Work required: Using the entries that follow, write out the line containing "Lemma key_with_nul : exists", the line containing "(ch_pairs g C i)].", and every line between them, exactly and nothing else.

Recorded information:
(** ** The theorem *)


(** Numbers, text, an array with a table in it, and a time. *)
Definition sample : list (key * value) :=
  [(KStr [97], Integer 5); (KStr [98; 99], Str [104; 195; 169]); (KInt 3, Array [Real 7; Boolean true; Dict [(KStr [120], Integer 1099511627776)]]); (KStr [100], Str [0; 9; 1; 2; 3; 4])].


(** ** Outside *)

(** Two, three and four bytes; overlong, too large, cut off. *)
Example utf8_copy_ex : map utf8_copy [[65]; [195; 169]; [226; 130; 172]; [240; 159; 152; 128]; [192; 128]; [244; 144; 128; 128]; [226; 130]; [128]] = [1; 2; 3; 4; 0; 0; 0; 0]%nat.
Proof. reflexivity. Qed.

(** A nested document whose length is negative: the reader goes back, out of the block. *)
Lemma unpack_dict_negative_length : ldecode [13; 0; 0; 0; 3; 97; 0; 0; 255; 255; 255; 0; 0] = Stuck.
Proof. reflexivity. Qed.

(** An empty binary, not even a sub type, gets the length -1. *)
Lemma empty_binary_length : lencode [(KStr [97], Str [0; 5])] = Ok [12; 0; 0; 0; 5; 97; 0; 255; 255; 255; 255; 0].
Proof. reflexivity. Qed.

(** A regular expression without a NUL. *)
Lemma regex_without_nul : lencode [(KStr [97], Str [0; 11; 97; 98])] = Stuck.
Proof. reflexivity. Qed.

(** A NUL in a key ends it: what follows is a field of its own. *)
Lemma key_with_nul : exists bytes, lencode [(KStr [97; 0; 10; 98], Str [0; 10])] = Ok bytes /\ ldecode bytes = Ok (Dict [(KStr [97], Str [0; 10]); (KStr [98], Str [0; 10])]).
Proof. eexists. split; reflexivity. Qed.
Lemma linked_chained : chained linked.
Proof.
  pose proof link_ne as Ne. destruct (ch_path g C p m Hp) as (lp & Pp & Np). destruct (path_head _ _ _ Pp) as (x & lp' & -> & _ & _). destruct (path_p_linked lp' Pp Np) as (Ppl & Npl & Pel & Nel). split.
  - unfold linked. rewrite !length_insert. apply C.
  - intros i y [[-> ->]|[[-> ->]|(_ & _ & H)]]%linked_has; [by destruct kv|by apply (ch_pairs g C p m)|by apply (ch_pairs g C i)].
  - intros i j y y' [[-> ->]|[[-> ->]|(Ni & Ni' & H)]]%linked_has [[-> ->]|[[-> ->]|(Nj & Nj' & H')]]%linked_has E; cbn [e_key] in E; try done.
    + by destruct (Hnew p m Hp).
    + by destruct (Hnew j y' H').
    + by destruct (Hnew p m Hp).
    + by apply (ch_inj g C p j m y').
    + by destruct (Hnew i y H).
    + by apply (ch_inj g C i p y m).
    + by apply (ch_inj g C i j y y').
  - intros i y [[-> ->]|[[-> ->]|(_ & _ & H)]]%linked_has; [by exists (e :: lp')|by exists (p :: e :: lp')|]. destruct (ch_path g C i y H) as (l & P & N). destruct (path_linked_all i l P N) as (l' & P' & N' & _). by exists l'.
  - intros i y Hi. assert (K : forall x, has g i x \/ True -> e_next x = -1 \/ (exists j e', e_next x = Z.of_nat j /\ has g j e' /\ pos (e_key e') <> j) -> e_next x = -1 \/ (exists j e', e_next x = Z.of_nat j /\ has linked j e' /\ pos (e_key e') <> j)).
    { intros w _ [N|(j & e' & Ej & Hj & Nj)]; [by left|]. right. exists j, e'. split; [done|]. split; [|done]. unfold has. rewrite linked_other; [done| |]; intros ->; unfold has in *; [|by rewrite He in Hj]. rewrite Hp in Hj. by injection Hj as <-. }
    apply linked_has in Hi as [[-> ->]|[[-> ->]|(_ & _ & H)]]; cbn [e_next].
    + apply (K m); [by right|]. by apply (ch_next g C p).
    + right. exists e, (MkEntry kv.1 kv.2 (e_next m) false). split; [done|]. split; [apply linked_e|]. cbn [e_key]. by rewrite Hk.
    + apply (K y); [by left|]. by apply (ch_next g C i).
  - intros i y [[-> ->]|[[-> ->]|(_ & _ & H)]]%linked_has; cbn [e_key].
    + exists (p :: e :: lp'). rewrite Hk. split; [done|]. right. by left.
    + exists (p :: e :: lp'). rewrite Hm. split; [done|]. by left.
    + destruct (ch_reach g C i y H) as (l & P & Hi). destruct (path_head _ _ _ P) as (w & l1 & -> & Hw & _). destruct (ch_path g C _ _ Hw) as (l2 & P2 & N2).
      assert (E2 : l2 = pos (e_key y) :: l1) by (by eapply path_unique). subst l2. destruct (path_linked_all _ _ P N2) as (l' & P' & _ & S'). exists l'. split; [done|]. by apply S'.
  - intros i y [[-> ->]|[[-> ->]|(_ & _ & H)]]%linked_has; cbn [e_nocolliding]; try done. by apply (ch_alone g C i).
Qed.
End link.

(** While the second loop is at [todo]: the keys before have a slot, a key that comes later has none but that of its hash, and the slot of every hash has an entry of that hash. *)
Record filling_rest (g : slots) (todo : list (lkey * lua_value)) : Prop := {
  fr_chained : chained g;
  fr_done : forall kv, kv ∈ pairs -> kv ∈ todo \/ exists i e, has g i e /\ e_key e = kv.1;
  fr_todo : forall kv i e, kv ∈ todo -> has g i e -> e_key e = kv.1 -> i = pos kv.1;
  fr_main : forall kv, kv ∈ pairs -> exists m, has g (pos kv.1) m /\ pos (e_key m) = pos kv.1;
}.

Lemma mains_filling_rest g : mains g pairs -> filling_rest g pairs.
Proof.
  intros M. pose proof M as (L & H & D). split.
  - by apply mains_chained.
  - intros kv Hk. by left.
  - intros kv i e _ He <-. symmetry. apply (H i e He).
  - intros kv Hk. destruct (D kv Hk) as [m Hm]. exists m. split; [done|]. apply (H _ _ Hm).
Qed.

(** A key that is not at the slot of its hash when its turn comes finds a free slot. *)
Lemma rest_step_new g kv todo m : filling_rest g (kv :: todo) -> kv ∈ pairs -> has g (pos kv.1) m -> e_key m <> kv.1 ->
  (forall i x, has g i x -> e_key x <> kv.1) /\ exists e, first_none g = Some e.
Proof.
  intros F Hk Hm Nm. assert (New : forall i x, has g i x -> e_key x <> kv.1).
  { intros i x Hx Ex. assert (i = pos kv.1) as -> by (apply (fr_todo _ _ F kv i x); [by left|done|done]). unfold has in *. rewrite Hm in Hx. by injection Hx as <-. }
  split; [done|]. destruct (first_none g) as [e|] eqn:Ef; [by exists e|]. pose proof (keys_permutation g (fr_chained _ _ F) (fun i => first_none_none g i Ef)) as P.
  assert (H : kv.1 ∈ keys g) by (rewrite P; by apply list_elem_of_fmap_2). apply elem_of_keys in H as (i & x & Hx & Ex). by destruct (New i x Hx).
Qed.

Lemma rest_step_ok g kv todo : filling_rest g (kv :: todo) -> kv ∈ pairs -> kv.1 ∉ todo.*1 -> filling_rest (rest_step g kv) todo.
Proof.
  intros F Hk Nk. destruct (fr_main _ _ F kv Hk) as (m & Hm & Em). unfold rest_step. pose proof Hm as Hm'. unfold has in Hm'. rewrite Hm'. destruct (decide (e_key m = kv.1)) as [Ek|Nm].
  - split; [apply F| |intros kv' i e H; apply (fr_todo _ _ F); by right|apply F].
    intros kv' H. destruct (fr_done _ _ F kv' H) as [[->|H']%elem_of_cons|H']; [right; by exists (pos kv.1), m|by left|by right].
  - destruct (rest_step_new g kv todo m F Hk Hm Nm) as (New & e & Ef). rewrite Ef. apply first_none_some in Ef as He.
    assert (Ne := link_ne g (pos kv.1) e m kv Hm Em eq_refl He). assert (Lp := linked_p g (pos kv.1) e m kv Hm Em eq_refl He). assert (Le := linked_e g (pos kv.1) e m kv He).
    assert (Lo := linked_other g (pos kv.1) e m kv). assert (Lh := linked_has g (pos kv.1) e m kv Hm Em eq_refl He). change (filling_rest (linked g (pos kv.1) e m kv) todo). split.
    + by apply linked_chained; try apply F.
    + intros kv' H. destruct (fr_done _ _ F kv' H) as [[->|H']%elem_of_cons|(i & x & Hx & Ex)]; [right; eauto|by left|right]. destruct (decide (i = pos kv.1)) as [->|Ni].
      * unfold has in Hx. rewrite Hm' in Hx. injection Hx as <-. eauto.
      * exists i, x. split; [|done]. unfold has. rewrite Lo; [done|done|]. intros ->. unfold has in Hx. by rewrite He in Hx.
    + intros kv' i x H [[-> ->]|[[-> ->]|(_ & _ & Hx)]]%Lh Ex; cbn [e_key] in Ex.
      * destruct Nk. rewrite Ex. by apply list_elem_of_fmap_2.
      * apply (fr_todo _ _ F kv' _ m); [by right|done|done].
      * apply (fr_todo _ _ F kv' _ x); [by right|done|done].
    + intros kv' H. destruct (fr_main _ _ F kv' H) as (m' & Hm2 & E'). destruct (decide (pos kv'.1 = pos kv.1)) as [->|Np]; [eexists; by split|].
      exists m'. split; [|done]. unfold has. rewrite Lo; [done|done|]. intros E. rewrite E in Hm2. unfold has in Hm2. by rewrite He in Hm2.
Qed.

Lemma foldl_rest g todo : filling_rest g todo -> todo ⊆ pairs -> NoDup todo.*1 -> filling_rest (foldl rest_step g todo) [].
Proof.
  revert g. induction todo as [|kv todo IH]; intros g F S N; [done|]. simpl in *. apply NoDup_cons in N as [Nk N]. apply IH; [|set_solver|done]. apply rest_step_ok; [done|set_solver|done].
Qed.
(** * S3 snapshot store of k3s: [pkg/etcd/s3.go]

    A shallow embedding of the S3 snapshot repository of k3s
    ([NewS3], [upload], [Download], [snapshotRetention], [listSnapshots],
    [setTransportCA], [isValidCertificate], [bucketLookupType]) together
    with the properties its specification states about it.

    Go strings are byte strings and are embedded as [string]; Go's [int]
    and [int64] are embedded as [Z]; an [error] is embedded as its text
    ([nil] is [None]).  The object store, the local file system and the
    process-wide [http.DefaultTransport] form an explicit [World] that
    every operation threads through. *)

From Stdlib Require Import ZArith Ascii String List Bool Lia Permutation Sorting.
From stdpp Require Import base option list gmap strings sorting.

Local Open Scope string_scope.
Local Open Scope Z_scope.
Local Open Scope list_scope.

(** ** Go strings *)

Module GoString.

Definition bytes (s : string) : list ascii := list_ascii_of_string s.
Definition str (l : list ascii) : string := string_of_list_ascii l.

(** [len(s)] *)
Definition len (s : string) : nat := length (bytes s).

(** [s[i]], defined for [i < len(s)] *)
Definition byte_at (l : list ascii) (i : nat) : option ascii := l !! i.

Definition is_byte (o : option ascii) (c : ascii) : bool :=
  match o with Some x => Ascii.eqb x c | None => false end.
(** * notion-public-export: a shallow embedding of the exporter and importer

    The two programs of the repository, [notion_public_export.py] (class
    [NotionPublicExporter]) and [notion_import.py] (class [NotionImporter]),
    are embedded as Rocq functions and the properties of the specification
    are stated and settled against them.

    Layout: the Python runtime pieces the code relies on (strings, [re]
    patterns), then one module per program with the embedded methods, then
    the lemmas and theorems. *)

From Stdlib Require Import NArith List String Ascii Lia Bool.
From stdpp Require Import base option list gmap sets sorting.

Written reply:
Lemma key_with_nul : exists bytes, lencode [(KStr [97; 0; 10; 98], Str [0; 10])] = Ok bytes /\ ldecode bytes = Ok (Dict [(KStr [97], Str [0; 10]); (KStr [98], Str [0; 10])]).
Proof. eexists. split; reflexivity. Qed.
Lemma linked_chained : chained linked.
Proof.
  pose proof link_ne as Ne. destruct (ch_path g C p m Hp) as (lp & Pp & Np). destruct (path_head _ _ _ Pp) as (x & lp' & -> & _ & _). destruct (path_p_linked lp' Pp Np) as (Ppl & Npl & Pel & Nel). split.
  - unfold linked. rewrite !length_insert. apply C.
  - intros i y [[-> ->]|[[-> ->]|(_ & _ & H)]]%linked_has; [by destruct kv|by apply (ch_pairs g C p m)|by apply (ch_pairs g C i)].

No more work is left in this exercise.